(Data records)
_____
(* ===== verification/RdInput.v ===== *)
(** * RdInput (crates/ferryx-rd/ferryx-rd-proto/src: input.rs, input_batch.rs; ferryx-rd-app/src/session.rs [send_inputs])

    Input events of a remote desktop, the journal that sends pointer motion in
    datagrams and repeats it at TCP barriers, the order that applies it on the
    host, and the loop of the client that cuts input into packets. *)

From S2P Require Import Prelude Wire RdCodec.
From Stdlib Require Import ZArith Lia Strings.Byte SpecFloat.
From stdpp Require Import base option strings list.

#[local] Open Scope Z_scope.

(** ** 32-bit floats

    A float is its bits.  Addition is IEEE 754 binary32 with rounding to nearest even;
    a result that is not a number is the quiet NaN. *)

Definition f32_of_bits (b : Z) : spec_float :=
  let s := Z.testbit b 31 in
  let e := Z.land (Z.shiftr b 23) 255 in
  let m := Z.land b (2 ^ 23 - 1) in
  if e =? 255 then (if m =? 0 then S754_infinity s else S754_nan)
  else if e =? 0 then (if m =? 0 then S754_zero s else S754_finite s (Z.to_pos m) (-149))
  else S754_finite s (Z.to_pos (m + 2 ^ 23)) (e - 150).
Definition sign_bit (s : bool) : Z := if s then 2 ^ 31 else 0.
Definition f32_to_bits (f : spec_float) : Z :=
  match f with
  | S754_zero s => sign_bit s
  | S754_infinity s => sign_bit s + 255 * 2 ^ 23
  | S754_nan => 0x7fc00000
  | S754_finite s m e =>
      if Z.pos m <? 2 ^ 23 then sign_bit s + Z.pos m else sign_bit s + (e + 150) * 2 ^ 23 + (Z.pos m - 2 ^ 23)
  end.
Definition f32_add (a b : Z) : Z := f32_to_bits (SFadd 24 128 (f32_of_bits a) (f32_of_bits b)).
(** [f32::is_finite] *)
Definition f32_finite (b : Z) : bool := negb (Z.land (Z.shiftr b 23) 255 =? 255).

(** 2 + 3 = 5, 0.1 + 0.2 and an overflow. *)
Example f32_add_ex :
  (f32_add 0x40000000 0x40400000, f32_add 0x3dcccccd 0x3e4ccccd, f32_add 0x7f7fffff 0x7f7fffff) =
  (0x40a00000, 0x3e99999a, 0x7f800000).
Proof. reflexivity. Qed.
_____
▶ **Brief**:
Please, from the entries above, set down exactly the lines from the one containing "A float is its" through the one containing "let m := Z.land b (2 ^ 23 - 1) in", and only those.

▶ **Answer section**:
    A float is its bits.  Addition is IEEE 754 binary32 with rounding to nearest even;
    a result that is not a number is the quiet NaN. *)

Definition f32_of_bits (b : Z) : spec_float :=
  let s := Z.testbit b 31 in
  let e := Z.land (Z.shiftr b 23) 255 in
  let m := Z.land b (2 ^ 23 - 1) in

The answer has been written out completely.